### Exercise brief
Please count how many lines in the entries below contain "database" and reply with the figure alone.

### Supplied information
◆ ◆ ◆ ◆ ◆

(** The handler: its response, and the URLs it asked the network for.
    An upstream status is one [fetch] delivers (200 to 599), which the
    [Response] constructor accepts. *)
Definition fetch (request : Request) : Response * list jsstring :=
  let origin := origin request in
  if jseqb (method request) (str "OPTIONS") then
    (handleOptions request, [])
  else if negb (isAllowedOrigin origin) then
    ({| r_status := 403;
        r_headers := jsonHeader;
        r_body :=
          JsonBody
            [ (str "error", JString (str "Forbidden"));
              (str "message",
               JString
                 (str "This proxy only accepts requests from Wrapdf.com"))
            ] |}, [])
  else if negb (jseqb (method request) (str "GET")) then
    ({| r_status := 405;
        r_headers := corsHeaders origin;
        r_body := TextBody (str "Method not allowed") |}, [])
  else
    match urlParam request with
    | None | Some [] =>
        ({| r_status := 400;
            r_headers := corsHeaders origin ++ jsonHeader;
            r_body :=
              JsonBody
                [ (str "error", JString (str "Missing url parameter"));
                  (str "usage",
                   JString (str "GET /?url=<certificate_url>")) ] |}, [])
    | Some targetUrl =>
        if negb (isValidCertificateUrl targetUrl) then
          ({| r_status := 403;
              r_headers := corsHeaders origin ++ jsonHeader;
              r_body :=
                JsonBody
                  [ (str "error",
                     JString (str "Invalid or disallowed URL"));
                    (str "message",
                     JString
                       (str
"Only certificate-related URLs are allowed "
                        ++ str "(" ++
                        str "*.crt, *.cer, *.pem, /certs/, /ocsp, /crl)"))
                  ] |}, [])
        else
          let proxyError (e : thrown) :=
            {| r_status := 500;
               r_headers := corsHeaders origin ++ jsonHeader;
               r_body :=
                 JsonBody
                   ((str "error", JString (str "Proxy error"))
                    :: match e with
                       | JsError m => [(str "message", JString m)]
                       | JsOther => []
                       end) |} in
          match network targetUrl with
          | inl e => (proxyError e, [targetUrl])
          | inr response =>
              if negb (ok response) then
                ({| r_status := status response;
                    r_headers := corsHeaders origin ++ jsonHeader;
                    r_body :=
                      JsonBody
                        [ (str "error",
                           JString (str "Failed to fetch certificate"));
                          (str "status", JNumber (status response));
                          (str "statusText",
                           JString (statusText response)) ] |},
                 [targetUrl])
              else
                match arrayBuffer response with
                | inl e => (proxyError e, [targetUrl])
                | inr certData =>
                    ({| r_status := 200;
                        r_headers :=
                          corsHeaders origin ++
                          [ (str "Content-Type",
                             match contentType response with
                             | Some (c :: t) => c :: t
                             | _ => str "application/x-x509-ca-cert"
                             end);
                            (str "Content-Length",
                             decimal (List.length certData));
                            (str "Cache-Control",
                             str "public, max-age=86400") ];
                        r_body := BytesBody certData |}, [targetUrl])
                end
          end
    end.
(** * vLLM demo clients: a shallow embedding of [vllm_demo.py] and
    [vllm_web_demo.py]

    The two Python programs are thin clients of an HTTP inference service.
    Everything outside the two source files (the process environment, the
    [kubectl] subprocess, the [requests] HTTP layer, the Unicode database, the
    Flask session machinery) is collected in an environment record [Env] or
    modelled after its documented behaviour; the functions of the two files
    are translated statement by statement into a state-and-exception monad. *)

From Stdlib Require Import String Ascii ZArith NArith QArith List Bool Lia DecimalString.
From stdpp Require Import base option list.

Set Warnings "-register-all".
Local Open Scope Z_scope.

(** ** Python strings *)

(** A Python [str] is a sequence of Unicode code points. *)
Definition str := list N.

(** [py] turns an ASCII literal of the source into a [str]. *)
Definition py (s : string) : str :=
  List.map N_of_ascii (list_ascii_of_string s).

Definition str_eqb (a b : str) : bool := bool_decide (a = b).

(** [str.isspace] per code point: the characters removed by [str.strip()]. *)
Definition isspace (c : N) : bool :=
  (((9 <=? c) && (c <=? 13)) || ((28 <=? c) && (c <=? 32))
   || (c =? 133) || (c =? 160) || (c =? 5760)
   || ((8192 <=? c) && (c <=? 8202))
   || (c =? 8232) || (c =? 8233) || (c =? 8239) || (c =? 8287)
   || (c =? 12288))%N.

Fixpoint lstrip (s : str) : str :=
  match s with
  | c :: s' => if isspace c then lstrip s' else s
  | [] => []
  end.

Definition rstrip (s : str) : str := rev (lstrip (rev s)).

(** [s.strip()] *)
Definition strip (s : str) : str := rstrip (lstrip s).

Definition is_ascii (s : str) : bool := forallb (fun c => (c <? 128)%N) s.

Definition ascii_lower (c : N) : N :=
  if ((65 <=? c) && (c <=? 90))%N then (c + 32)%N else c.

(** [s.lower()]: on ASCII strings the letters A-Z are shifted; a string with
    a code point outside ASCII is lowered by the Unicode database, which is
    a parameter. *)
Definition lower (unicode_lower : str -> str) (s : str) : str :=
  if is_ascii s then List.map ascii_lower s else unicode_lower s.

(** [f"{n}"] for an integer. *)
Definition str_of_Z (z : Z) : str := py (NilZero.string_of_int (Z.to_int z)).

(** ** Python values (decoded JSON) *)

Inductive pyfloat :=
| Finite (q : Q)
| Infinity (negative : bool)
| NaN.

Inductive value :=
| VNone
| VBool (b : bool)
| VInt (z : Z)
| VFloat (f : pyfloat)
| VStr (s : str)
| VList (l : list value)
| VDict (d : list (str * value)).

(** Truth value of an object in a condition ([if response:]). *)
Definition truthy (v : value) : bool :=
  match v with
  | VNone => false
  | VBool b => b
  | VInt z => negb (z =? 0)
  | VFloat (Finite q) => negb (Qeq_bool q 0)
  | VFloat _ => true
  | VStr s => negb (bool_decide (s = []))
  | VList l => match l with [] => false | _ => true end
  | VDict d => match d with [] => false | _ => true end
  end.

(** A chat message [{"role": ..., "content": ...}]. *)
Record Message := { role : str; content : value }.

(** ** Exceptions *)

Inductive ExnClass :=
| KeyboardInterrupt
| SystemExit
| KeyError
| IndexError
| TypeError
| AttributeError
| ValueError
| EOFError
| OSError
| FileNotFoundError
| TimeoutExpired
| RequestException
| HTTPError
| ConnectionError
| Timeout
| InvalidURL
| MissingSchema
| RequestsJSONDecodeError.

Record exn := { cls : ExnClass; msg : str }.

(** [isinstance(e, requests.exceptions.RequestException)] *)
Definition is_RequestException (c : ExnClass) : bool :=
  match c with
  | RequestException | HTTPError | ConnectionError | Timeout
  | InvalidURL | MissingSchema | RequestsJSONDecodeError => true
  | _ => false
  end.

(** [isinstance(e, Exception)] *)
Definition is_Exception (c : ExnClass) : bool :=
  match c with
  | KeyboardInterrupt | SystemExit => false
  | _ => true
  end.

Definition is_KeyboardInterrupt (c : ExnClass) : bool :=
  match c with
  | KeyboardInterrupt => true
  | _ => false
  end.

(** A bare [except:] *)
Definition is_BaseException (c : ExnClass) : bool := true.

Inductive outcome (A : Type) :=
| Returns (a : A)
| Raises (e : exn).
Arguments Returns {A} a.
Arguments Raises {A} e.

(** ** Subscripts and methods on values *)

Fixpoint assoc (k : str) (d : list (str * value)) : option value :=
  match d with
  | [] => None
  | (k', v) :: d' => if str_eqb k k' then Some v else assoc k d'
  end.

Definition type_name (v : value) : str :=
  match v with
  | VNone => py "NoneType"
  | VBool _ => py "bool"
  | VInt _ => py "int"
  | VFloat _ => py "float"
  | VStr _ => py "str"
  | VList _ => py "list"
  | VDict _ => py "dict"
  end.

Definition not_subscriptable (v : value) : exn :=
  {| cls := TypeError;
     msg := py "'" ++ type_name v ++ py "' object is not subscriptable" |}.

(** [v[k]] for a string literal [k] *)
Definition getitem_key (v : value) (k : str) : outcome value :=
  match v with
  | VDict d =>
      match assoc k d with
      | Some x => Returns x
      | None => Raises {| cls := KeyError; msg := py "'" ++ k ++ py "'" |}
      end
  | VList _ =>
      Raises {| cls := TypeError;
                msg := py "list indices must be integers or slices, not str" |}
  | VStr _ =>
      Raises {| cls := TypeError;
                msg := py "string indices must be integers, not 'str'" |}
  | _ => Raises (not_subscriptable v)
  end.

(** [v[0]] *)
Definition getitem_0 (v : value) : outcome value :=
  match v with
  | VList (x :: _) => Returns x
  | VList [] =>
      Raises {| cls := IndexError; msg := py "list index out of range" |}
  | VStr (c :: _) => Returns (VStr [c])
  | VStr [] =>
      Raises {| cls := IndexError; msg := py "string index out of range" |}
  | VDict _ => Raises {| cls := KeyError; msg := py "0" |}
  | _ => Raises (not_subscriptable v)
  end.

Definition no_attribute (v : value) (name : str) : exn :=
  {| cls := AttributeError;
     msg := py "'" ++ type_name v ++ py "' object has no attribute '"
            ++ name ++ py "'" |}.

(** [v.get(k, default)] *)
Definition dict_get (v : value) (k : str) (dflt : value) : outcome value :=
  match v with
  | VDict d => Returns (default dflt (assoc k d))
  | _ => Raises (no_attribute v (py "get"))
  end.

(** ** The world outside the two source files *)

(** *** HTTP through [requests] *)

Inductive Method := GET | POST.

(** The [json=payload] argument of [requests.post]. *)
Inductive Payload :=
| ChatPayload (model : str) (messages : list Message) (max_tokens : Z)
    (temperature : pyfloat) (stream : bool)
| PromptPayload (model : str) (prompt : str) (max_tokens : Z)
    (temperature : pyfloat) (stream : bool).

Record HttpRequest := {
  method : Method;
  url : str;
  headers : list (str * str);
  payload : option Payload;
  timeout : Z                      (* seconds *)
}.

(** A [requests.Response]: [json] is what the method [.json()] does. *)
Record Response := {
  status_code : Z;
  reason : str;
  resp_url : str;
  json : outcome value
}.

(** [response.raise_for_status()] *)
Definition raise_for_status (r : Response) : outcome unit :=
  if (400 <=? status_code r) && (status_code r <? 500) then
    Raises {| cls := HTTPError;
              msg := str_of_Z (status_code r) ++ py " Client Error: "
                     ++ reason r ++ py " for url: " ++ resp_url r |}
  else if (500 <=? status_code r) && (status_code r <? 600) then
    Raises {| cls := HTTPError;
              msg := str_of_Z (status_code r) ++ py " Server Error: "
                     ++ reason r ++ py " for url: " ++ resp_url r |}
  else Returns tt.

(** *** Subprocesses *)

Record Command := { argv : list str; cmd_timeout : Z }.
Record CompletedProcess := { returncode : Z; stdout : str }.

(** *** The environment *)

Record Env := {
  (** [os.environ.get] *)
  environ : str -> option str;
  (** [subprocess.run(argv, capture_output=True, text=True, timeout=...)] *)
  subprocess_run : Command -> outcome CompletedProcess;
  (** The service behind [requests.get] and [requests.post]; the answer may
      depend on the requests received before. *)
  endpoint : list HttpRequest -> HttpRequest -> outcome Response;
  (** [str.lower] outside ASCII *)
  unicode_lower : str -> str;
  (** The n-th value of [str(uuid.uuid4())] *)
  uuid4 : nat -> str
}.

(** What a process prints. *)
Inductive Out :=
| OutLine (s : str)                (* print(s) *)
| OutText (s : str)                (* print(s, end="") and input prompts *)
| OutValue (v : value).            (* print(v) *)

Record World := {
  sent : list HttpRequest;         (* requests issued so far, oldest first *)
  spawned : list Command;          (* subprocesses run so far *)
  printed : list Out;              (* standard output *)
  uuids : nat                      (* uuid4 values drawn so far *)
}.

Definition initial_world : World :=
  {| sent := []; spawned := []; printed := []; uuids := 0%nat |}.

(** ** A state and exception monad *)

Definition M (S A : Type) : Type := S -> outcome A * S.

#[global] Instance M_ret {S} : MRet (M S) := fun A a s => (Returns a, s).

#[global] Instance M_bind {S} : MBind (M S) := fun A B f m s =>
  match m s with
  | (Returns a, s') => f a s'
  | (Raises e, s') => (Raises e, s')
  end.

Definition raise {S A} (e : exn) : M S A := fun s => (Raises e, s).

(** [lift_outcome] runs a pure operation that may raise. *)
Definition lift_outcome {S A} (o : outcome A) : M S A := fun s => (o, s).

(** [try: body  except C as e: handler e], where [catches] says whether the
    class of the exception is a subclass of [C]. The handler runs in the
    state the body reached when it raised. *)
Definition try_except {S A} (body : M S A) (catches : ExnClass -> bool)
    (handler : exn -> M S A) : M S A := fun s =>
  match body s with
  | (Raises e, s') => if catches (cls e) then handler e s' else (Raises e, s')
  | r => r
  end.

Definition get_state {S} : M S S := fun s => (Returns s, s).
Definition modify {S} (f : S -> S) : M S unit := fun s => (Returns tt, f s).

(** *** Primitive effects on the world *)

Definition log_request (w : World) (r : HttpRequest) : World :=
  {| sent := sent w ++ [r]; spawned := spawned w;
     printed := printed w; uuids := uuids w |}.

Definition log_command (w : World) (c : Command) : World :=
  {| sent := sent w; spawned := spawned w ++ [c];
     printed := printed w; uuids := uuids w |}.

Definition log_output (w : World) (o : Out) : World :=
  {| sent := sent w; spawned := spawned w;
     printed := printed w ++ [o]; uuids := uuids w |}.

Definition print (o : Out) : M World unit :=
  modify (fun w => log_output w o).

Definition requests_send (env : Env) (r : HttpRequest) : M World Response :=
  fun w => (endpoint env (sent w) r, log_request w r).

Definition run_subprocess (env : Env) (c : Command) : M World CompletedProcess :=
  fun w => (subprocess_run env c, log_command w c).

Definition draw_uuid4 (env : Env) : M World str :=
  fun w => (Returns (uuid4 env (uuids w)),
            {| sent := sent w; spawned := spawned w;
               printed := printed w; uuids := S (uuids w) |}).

◆ ◆ ◆ ◆ ◆

### Result of the task
2